The operational environment for FedEx, along with its rival UPS, has become increasingly difficult, largely due to tariff-related challenges. In response, FedEx has been proactive in assisting its customers by enhancing their international logistics tools and customs support to mitigate the impacts of higher duty costs and stringent clearance requirements.
According to Zacks’ estimates, FedEx’s Q4 sales are suspected to take a slight dip of over 1%, projected at $21.73 billion, down from $22.11 billion in the same quarter last year. However, there is optimism as FedEx’s earnings per share (EPS) are expected to increase by 9% to $5.93, compared to $5.41 a year earlier.
For the fiscal year 2025, total sales are anticipated to decline by less than half a percentage point to $87.44 billion, but a rebound is forecasted for FY26, expecting a 2% increase to $89.41 billion. FedEx is also projected to conclude FY25 with a 2% rise in annual earnings, with FY26 EPS predicted to escalate by another 8% to $19.57.
It’s worth noting, however, that FedEx has struggled recently, missing sales estimates in three of the last four quarters and falling short of earnings expectations in two quarters, resulting in an average EPS surprise of -5.79%.
In terms of stock performance, FedEx has experienced a difficult year, seeing nearly a 20% decline, paralleling the struggles of UPS but significantly underperforming compared to the broader market, which has remained relatively stable. Comparatively, the stock price of FedEx has dropped 6% over the past three years, while the S&P 500 has risen by 53%.

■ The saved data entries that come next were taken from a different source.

(** * connection-saver: the pairing-code and device-graph endpoints of server.js

    A shallow embedding of the request handlers of [server.js] that deal with
    pairing codes, device connections and the code-usage ledger, together with
    the relational store they talk to through the Supabase client.

    - Every handler is a function from the request, the store and the
      environment of the call (clock, the identifier drawn for a new row, the
      random draw) to the HTTP response and the store afterwards.
    - The store is the four tables of the schema shipped with the server
      (users, pairing_codes, device_connections, code_usage), each a list of
      rows in table order; statements check the primary keys, the UNIQUE
      constraints and the foreign keys of that schema and cascade deletes as
      the schema says.  A statement fails only on one of these constraints;
      [validate_with] takes the statement that inserts the connection as a
      parameter, so that validate can also be studied under any other
      failure of it.
    - The user, ledger-view, ping and notification endpoints follow: the
      pings table joins the store in [Database], a message handed to
      Firebase is a value returned next to the response, and whether
      Firebase is initialised, and what it answers, are inputs of the
      handler.  [serve] puts every endpoint that touches the database into
      one transition system.
    - Rows carry the columns of the CREATE TABLE statements and the two
      columns the handlers use besides them, users.fcm_token and
      pairing_codes.updated_at.
    - Identifiers are uuid values carried as strings (every string is taken
      as a well-formed uuid); instants are milliseconds since the epoch, with
      one clock for the server and the database; coordinates are binary64
      numbers; request fields that may be missing are options. *)

From Stdlib Require Import String Ascii List ZArith Bool Arith Lia.
From Stdlib Require Import Sorted Permutation.
From Stdlib Require Import Floats.PrimFloat.
Import ListNotations.

Open Scope string_scope.
Open Scope list_scope.

(** ** JavaScript primitives used by the handlers *)

Module JS.

(** [!s] for a request field that is absent or a string: absent and the
    empty string are falsy. *)
Definition truthy (s : option string) : bool :=
  match s with
  | Some s' => negb (s' =? "")
  | None => false
  end.

(** Truthiness of a number field: absent, [0], [-0] and [NaN] are falsy. *)
Definition truthy_num (x : option float) : bool :=
  match x with
  | Some f => negb (PrimFloat.eqb f 0%float) && PrimFloat.eqb f f
  | None => false
  end.

(** [x || null] on a number field and on a string field. *)
Definition num_or_null (x : option float) : option float :=
  if truthy_num x then x else None.

Definition str_or_null (s : option string) : option string :=
  if truthy s then s else None.

(** [s.replace('-', '')]: a string pattern replaces the first match only. *)
Fixpoint replace_hyphen (s : string) : string :=
  match s with
  | EmptyString => EmptyString
  | String c s' => if (c =? "-")%char then s' else String c (replace_hyphen s')
  end.

Definition upper_char (c : ascii) : ascii :=
  let n := nat_of_ascii c in
  if ((97 <=? n)%nat && (n <=? 122)%nat)%bool then ascii_of_nat (n - 32) else c.

(** [s.toUpperCase()] on ASCII text. *)
Fixpoint toUpperCase (s : string) : string :=
  match s with
  | EmptyString => EmptyString
  | String c s' => String (upper_char c) (toUpperCase s')
  end.

(** [s.substring(a, b)]: the characters at positions [a] to [b - 1], the
    two bounds swapped when [a > b], clipped to the string. *)
Definition substring (s : string) (a b : nat) : string :=
  if (b <? a)%nat then String.substring b (a - b) s
  else String.substring a (b - a) s.

End JS.

(** The normalisation every endpoint applies to a code it is given:
    [code.replace('-', '').toUpperCase()]. *)
Definition cleanCode (code : string) : string :=
  JS.toUpperCase (JS.replace_hyphen code).

(** ** Data model: the rows of the schema *)

Definition uuid := string.
Definition instant := Z.

Module User.
Record t := mk {
  id : uuid;
  device_id : string;
  device_name : string;
  full_name : option string;
  emergency_contact1_name : option string;
  emergency_contact1_phone : option string;
  emergency_contact2_name : option string;
  emergency_contact2_phone : option string;
  birthday : option string;
  address : option string;
  expo_push_token : option string;
  fcm_token : option string;
  created_at : instant;
  updated_at : instant
}.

Despite these challenges, FedEx’s valuation is appealing, trading at just 11.5 times forward earnings, which is below the sector average of 23 times, as well as lower than both UPS’s 14 times and GXO Logistics’ 19 times. Additionally, FedEx’s stock also trades at less than one times forward sales.

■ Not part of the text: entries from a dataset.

(* ===== verification/_CoqProject ===== *)
-Q . S2P
Prelude.v
Crc32.v
Common.v
TsPacket.v
PesWriter.v
PesDemux.v
PsiParse.v
PsiAssembly.v
PsiWriter.v
Descriptors.v
AnnexB.v
NalUnits.v
MispTime.v
AuCell.v
AudioFrames.v
WireBytes.v
Klv.v
KlvPack.v
KlvRecords.v
Unicode.v
St0102.v
St0102Theorems.v
Muxer.v
MuxerConfig.v
ConfigTheorems.v
MuxerBuild.v
MuxerTheorems.v
MuxerHandlers.v
MuxerSession.v
MuxerWf.v
MuxerMisp.v
Reconfigure.v
ReconfigurePlan.v
ReconfigureApply.v
MuxerLife.v
Sync.v
Ingress.v
DemuxTime.v
AuReassemble.v
Latm.v
DemuxTypes.v
DemuxState.v
DemuxIngress.v
DemuxPsi.v
DemuxPayload.v
DemuxPes.v
Demuxer.v
DemuxLedger.v
DemuxTotal.v
DemuxSafe.v
DemuxMethods.v
DemuxEmit.v
DemuxerTheorems.v
DemuxTrace.v
DemuxReceive.v
DemuxAcquire.v
EndToEnd.v
ServiceTables.v
Broadcast.v
RtpPacket.v
RtpDepay.v
RtpBounds.v
RtpCarriage.v
RtpDelivery.v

Investors may find FedEx’s dividend yield of 2.44% attractive, especially considering it’s higher than the S&P 500’s average of 1.25%. This could appeal to long-term investors, even if it trails UPS’s more robust 6.61% yield.
Overall, while FedEx faces headwinds from tariffs and has seen mixed financial performance recently, the company’s proactive measures and appealing valuation might offer a ray of hope for the future.